- _ABOUT THIS TASK_:
In the material below, the required lines run from the one containing "word (ToString toolName)" through the one containing "Definition cdp_route (h". Copy those lines exactly, ends included, and nothing else.

- _DATASET_:
**********
(** [evaluate(script, pageId = 'page-0')], for a script that came as
    data: a text, or a value that is neither text nor function. *)
Definition evaluate (script pageId : JsVal) : H JsVal :=
  page <- getPage pageId ;;
  match script with
  | JStr src =>
      try_catch
        (func <- io (EvEval ("(" +:+ src +:+ ")")) (js_eval ("(" +:+ src +:+ ")")) ;;
         match func with
         | AFun _ => page_evaluate page func
         | AVal _ =>
             f <- io (EvNewFunction src) (js_new_Function src) ;;
             page_evaluate page (AFun f)
         end)
        (fun e =>
           try_catch
             (f <- io (EvNewFunction ("return " +:+ src)) (js_new_Function ("return " +:+ src)) ;;
              func <- io (EvCallFunction f) (js_call f) ;;
              page_evaluate page func)
             (fun e2 =>
                f <- io (EvNewFunction src) (js_new_Function src) ;;
                page_evaluate page (AFun f)))
  | _ => throw (Error "Invalid script type: expected string or function")
  end.

(** [getContent(pageId = 'page-0')]. *)
Definition getContent (pageId : JsVal) : H JsVal :=
  page <- getPage pageId ;;
  u <- page_call (EvUrl page) ;;
  title <- page_call (EvTitle page) ;;
  content <- page_call (EvContent page) ;;
  ret (JObj [("url", u); ("title", title); ("content", content)]).

(** [waitForSelector(selector, options = {}, pageId = 'page-0')]. *)
Definition waitForSelector (selector options pageId : JsVal) : H JsVal :=
  page <- getPage pageId ;;
  page_call (EvWaitForSelector page selector (options_or_empty options)) ;;
  ret ok_result.

(** [getAccessibilitySnapshot(pageId = 'page-0')]. *)
Definition getAccessibilitySnapshot (pageId : JsVal) : H JsVal :=
  page <- getPage pageId ;;
  page_call (EvAccessibilitySnapshot page).

(** [closePage(pageId)]. *)
Definition closePage (pageId : JsVal) : H JsVal :=
  h <- this ;;
  match pages_get pageId (pages h) with
  | Some page =>
      page_call (EvPageClose page) ;;
      update (fun h => set_pages (pages_delete pageId (pages h)) h) ;;
      ret ok_result
  | None => ret (JObj [("success", JBool false); ("error", JStr "Page not found")])
  end.

(** [disconnect()]. *)
Definition disconnect : H unit :=
  update (set_pages []) ;;
  update (set_context None) ;;
  h <- this ;;
  match browser h with
  | Some _ => update (set_browser None)
  | None => ret tt
  end ;;
  update (set_isConnected false) ;;
  log LvInfo (LogMsg "Disconnected from Chrome (browser remains open)" []).

(** [isConnectedToBrowser()]. *)
Definition isConnectedToBrowser (h : t) : bool :=
  isConnected h && match browser h with Some _ => true | None => false end.

End Handler.
End PlaywrightCDPHandler.

(** ** mcp-bridge-server.js *)

(** The variables of [process.env] the bridge reads. *)
Record ProcessEnv : Type := mkProcessEnv {
  CHROME_CDP_ENDPOINT : option string;
  USE_EXISTING_BROWSER : option string;
  GEMINI_API_KEY : option string
}.

(** A record of the session store. A field a record does not have yet is
    [None]. *)
Record Session : Type := mkSession {
  id : string;
  status : string;
  session_message : option JsVal;
  session_trace : list Step;
  lastAction : option JsObject;
  session_lastToolResult : option JsVal;
  result : option SessionResult;
  error : option string;
  lastUpdate : string
}.

(** The [patch] of [updateSession]: the fields it names. *)
Record Patch : Type := mkPatch {
  p_status : option string;
  p_message : option JsVal;
  p_trace : option (list Step);
  p_lastAction : option JsObject;
  p_lastToolResult : option JsVal;
  p_result : option SessionResult;
  p_error : option string
}.

Definition no_patch : Patch := mkPatch None None None None None None None.

(** The module-level variables of the server, with the outside [X] and
    the environment it was started in. *)
Record Bridge (X : Type) : Type := mkBridge {
  ext : X;
  env : ProcessEnv;
  mcpClient : bool;       (* mcpClient !== null *)
  mcpTransport : bool;
  isConnected : bool;
  geminiAgent : option Agent;
  playwrightCDP : option PlaywrightCDPHandler.t;
  sessions : gmap string Session
}.
Arguments mkBridge {X}.
Arguments ext {X} b.
Arguments env {X} b.
Arguments mcpClient {X} b.
Arguments mcpTransport {X} b.
Arguments isConnected {X} b.
Arguments geminiAgent {X} b.
Arguments playwrightCDP {X} b.
Arguments sessions {X} b.

(** The outside of the server: [fetch] (the [ok] flag of the response)
    and [response.json()], the MCP client of the subprocess, the planning
    service, and the sources of identifiers and dates. *)
Class ServerEnv (X : Type) : Type := {
  fetch_ok : string -> Z -> X -> Outcome bool * X;
  response_json : string -> X -> Outcome JsVal * X;
  mcp_connect : X -> Outcome unit * X;
  mcp_listTools : X -> Outcome (option (list Tool)) * X;
  mcp_callTool : JsVal -> JsVal -> X -> Outcome JsVal * X;
  mcp_close : X -> Outcome unit * X;
  gemini : Agent -> string -> list ChatMsg -> X -> Outcome string * X;
  randomUUID : X -> Outcome string * X;
  date_toISOString : X -> Outcome string * X
}.

(** The body of a request to [/gemini/chat] and [/gemini/run-session]:
    [options] with its [maxIterations], an integer when present, and
    whether its [runSession] is truthy. *)
Record RequestOptions : Type := mkRequestOptions {
  req_maxIterations : option Z;
  req_runSession : bool
}.

Record ChatRequest : Type := mkChatRequest {
  req_message : JsVal;
  req_context : JsVal;
  req_options : option RequestOptions;
  req_autoSession : JsVal
}.

(** What a handler sends back. *)
Inductive Body : Type :=
| BodySuccess (ok : bool)
| BodyError (msg : string)
| BodyResult (result : JsVal)
| BodyMessage (msg : string)
| BodySessionId (sessionId : string)
| BodySession (session : option SessionResult)
| BodySessionRecord (session : Session)
| BodyResponse (response : JsVal).

Record Reply : Type := mkReply { http_status : nat; body : Body }.

Module Server.
Section Server.
Context {X : Type} {B : Builtins} {SE : ServerEnv X} {PE : PlaywrightEnv X}.

Definition S : Type := St (Bridge X).

(** A call to the outside changes [ext] alone. *)
Definition on_ext {A : Type} (f : X -> Outcome A * X) (b : Bridge X)
  : Outcome A * Bridge X :=
  let '(r, x') := f (ext b) in
  (r, mkBridge x' (env b) (mcpClient b) (mcpTransport b) (isConnected b)
               (geminiAgent b) (playwrightCDP b) (sessions b)).

Definition set_mcpClient (v : bool) (b : Bridge X) : Bridge X :=
  mkBridge (ext b) (env b) v (mcpTransport b) (isConnected b)
           (geminiAgent b) (playwrightCDP b) (sessions b).
Definition set_mcpTransport (v : bool) (b : Bridge X) : Bridge X :=
  mkBridge (ext b) (env b) (mcpClient b) v (isConnected b)
           (geminiAgent b) (playwrightCDP b) (sessions b).
Definition set_isConnected (v : bool) (b : Bridge X) : Bridge X :=
  mkBridge (ext b) (env b) (mcpClient b) (mcpTransport b) v
           (geminiAgent b) (playwrightCDP b) (sessions b).
Definition set_geminiAgent (v : option Agent) (b : Bridge X) : Bridge X :=
  mkBridge (ext b) (env b) (mcpClient b) (mcpTransport b) (isConnected b)
           v (playwrightCDP b) (sessions b).
Definition set_playwrightCDP (v : option PlaywrightCDPHandler.t) (b : Bridge X) : Bridge X :=
  mkBridge (ext b) (env b) (mcpClient b) (mcpTransport b) (isConnected b)
           (geminiAgent b) v (sessions b).
Definition set_sessions (v : gmap string Session) (b : Bridge X) : Bridge X :=
  mkBridge (ext b) (env b) (mcpClient b) (mcpTransport b) (isConnected b)
           (geminiAgent b) (playwrightCDP b) v.

Definition global {A : Type} (f : Bridge X -> A) : M S A := gets (fun s => f (world s)).
Definition assign (f : Bridge X -> Bridge X) : M S unit :=
  modify (fun s => mkSt (f (world s)) (events s)).
Definition call {A : Type} (ev : Event) (f : X -> Outcome A * X) : M S A :=
  perform ev (on_ext f).

#[local] Instance playwright_of_bridge : PlaywrightEnv (Bridge X) := {|
  pw_connectOverCDP e := on_ext (pw_connectOverCDP e);
  pw_contexts b := on_ext (pw_contexts b);
  pw_newContext b := on_ext (pw_newContext b);
  pw_pages c := on_ext (pw_pages c);
  pw_newPage c := on_ext (pw_newPage c);
  pw_page ev := on_ext (pw_page ev);
  pw_evaluate p f := on_ext (pw_evaluate p f);
  js_eval src := on_ext (js_eval src);
  js_new_Function src := on_ext (js_new_Function src);
  js_call f := on_ext (js_call f)
|}.

(** A method of the handler [h], the object [playwrightCDP] refers to:
    what the method leaves of [h] is what the variable then refers to. *)
Definition on_handler {A : Type} (h : PlaywrightCDPHandler.t)
  (m : M (PlaywrightCDPHandler.t * S) A) : M S A :=
  fun s =>
    let '(r, (h', s')) := m (h, s) in
    (r, mkSt (set_playwrightCDP (Some h') (world s')) (events s')).

(** *** findChromeCDPEndpoint *)

Definition possiblePorts : list Z := [9222; 9223; 9224; 9225]%Z.

Definition version_url (port : Z) : string :=
  "http://localhost:" +:+ pretty port +:+ "/json/version".

(** The [for] loop of [findChromeCDPEndpoint] over the ports left. *)
Fixpoint probe_ports (ports : list Z) : M S (option string) :=
  match ports with
  | [] => ret None
  | port :: rest =>
      found <- try_catch
        (ok <- call (EvFetch (version_url port) 500) (fetch_ok (version_url port) 500) ;;
         if ok then
           call (EvResponseJson (version_url port)) (response_json (version_url port)) ;;
           logger LvInfo (LogMsg "Found Chrome CDP endpoint on port " [JStr (pretty port)]) ;;
           ret (Some ("http://localhost:" +:+ pretty port))
         else ret None)
        (fun e => ret None) ;;
      match found with
      | Some endpoint => ret (Some endpoint)
      | None => probe_ports rest
      end
  end.

(** [findChromeCDPEndpoint()]. *)
Definition findChromeCDPEndpoint : M S (option string) := probe_ports possiblePorts.

(** *** createMCPClientWrapper *)

Definition browserTools : list string :=
  ["browser_navigate"; "browser_goto"; "playwright_navigate"; "playwright_goto";
   "browser_screenshot"; "playwright_screenshot";
   "browser_click"; "playwright_click";
   "browser_fill"; "browser_type"; "playwright_fill"; "playwright_type";
   "browser_evaluate"; "playwright_evaluate";
   "browser_accessibility_snapshot"; "playwright_accessibility_snapshot";
   "browser_wait_for"; "playwright_wait_for"].

(** [toolName.includes(word)]: the search of a text, the membership of
    an array; other values have no such method. *)
Definition has_includes (toolName : JsVal) : bool :=
  match toolName with
  | JStr _ | JArr _ _ => true
  | _ => false
  end.

Definition name_includes (toolName : JsVal) (word : string) : bool :=
  match toolName with
  | JStr n => includes n word
  | JArr items _ => existsb (fun v => is_str v word) items
  | _ => false
  end.

(** [word.includes(toolName)]: the name is searched for as a text. *)
Definition word_includes (word : string) (toolName : JsVal) : bool :=
  match toolName with
  | JStr n => includes word n
  | _ => includes word (ToString toolName)
  end.

(** [browserTools.some(tool => toolName.includes(tool) || tool.includes(toolName))] *)
Definition is_browser_tool (toolName : JsVal) : bool :=
  existsb (fun tool => name_includes toolName tool || word_includes tool toolName)
          browserTools.

(** The chain of lines 122-141, and of lines 359-379, which is the same
    but for the text of the last error. *)
Definition cdp_route (h : PlaywrightCDPHandler.t) (toolName args : JsVal)
  (unhandled : string) : M S JsVal :=
  let target := js_or (get_prop args "selector") (get_prop args "ref") in
  let pageId := get_prop args "pageId" in
  if name_includes toolName "navigate" || name_includes toolName "goto" then
    on_handler h (PlaywrightCDPHandler.navigate
                    (js_or (get_prop args "url") (get_prop args "href")) pageId)
  else if name_includes toolName "screenshot" then
    screenshot <- on_handler h (PlaywrightCDPHandler.screenshot args pageId) ;;
    ret (JObj [("screenshot", screenshot); ("format", JStr "base64")])
  else if name_includes toolName "click" then
    on_handler h (PlaywrightCDPHandler.click target args pageId)
  else if name_includes toolName "fill" then
    on_handler h (PlaywrightCDPHandler.fill target
                    (js_or (get_prop args "text") (get_prop args "value")) args pageId)
  else if name_includes toolName "type" then
    on_handler h (PlaywrightCDPHandler.type target (get_prop args "text") args pageId)
  else if name_includes toolName "evaluate" then
    on_handler h (PlaywrightCDPHandler.evaluate
                    (js_or (get_prop args "function") (get_prop args "script")) pageId)
  else if name_includes toolName "accessibility" || name_includes toolName "snapshot" then
    on_handler h (PlaywrightCDPHandler.getAccessibilitySnapshot pageId)
  else if name_includes toolName "wait" then
    on_handler h (PlaywrightCDPHandler.waitForSelector target args pageId)
  else throw (Error unhandled).

(** The handler [playwrightCDP] refers to, when it is connected. *)
Definition connected_handler : M S (option PlaywrightCDPHandler.t) :=
  cdp <- global playwrightCDP ;;
  match cdp with
  | Some h => if PlaywrightCDPHandler.isConnectedToBrowser h then ret (Some h) else ret None
  | None => ret None
  end.

Definition request_of (name arguments : JsVal) : JsVal :=
  JObj [("name", name); ("arguments", arguments)].

(** The [listTools] of the wrapper. *)
Definition wrapper_listTools : M S (list Tool) :=
  client <- global mcpClient ;;
  if negb client then throw (Error "MCP client not connected")
  else
    tools <- call EvMcpListTools mcp_listTools ;;
    ret (default [] tools).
**********
- _EXERCISE RESPONSE_:
  | _ => includes word (ToString toolName)
  end.

(** [browserTools.some(tool => toolName.includes(tool) || tool.includes(toolName))] *)
Definition is_browser_tool (toolName : JsVal) : bool :=
  existsb (fun tool => name_includes toolName tool || word_includes tool toolName)
          browserTools.

(** The chain of lines 122-141, and of lines 359-379, which is the same
    but for the text of the last error. *)
Definition cdp_route (h : PlaywrightCDPHandler.t) (toolName args : JsVal)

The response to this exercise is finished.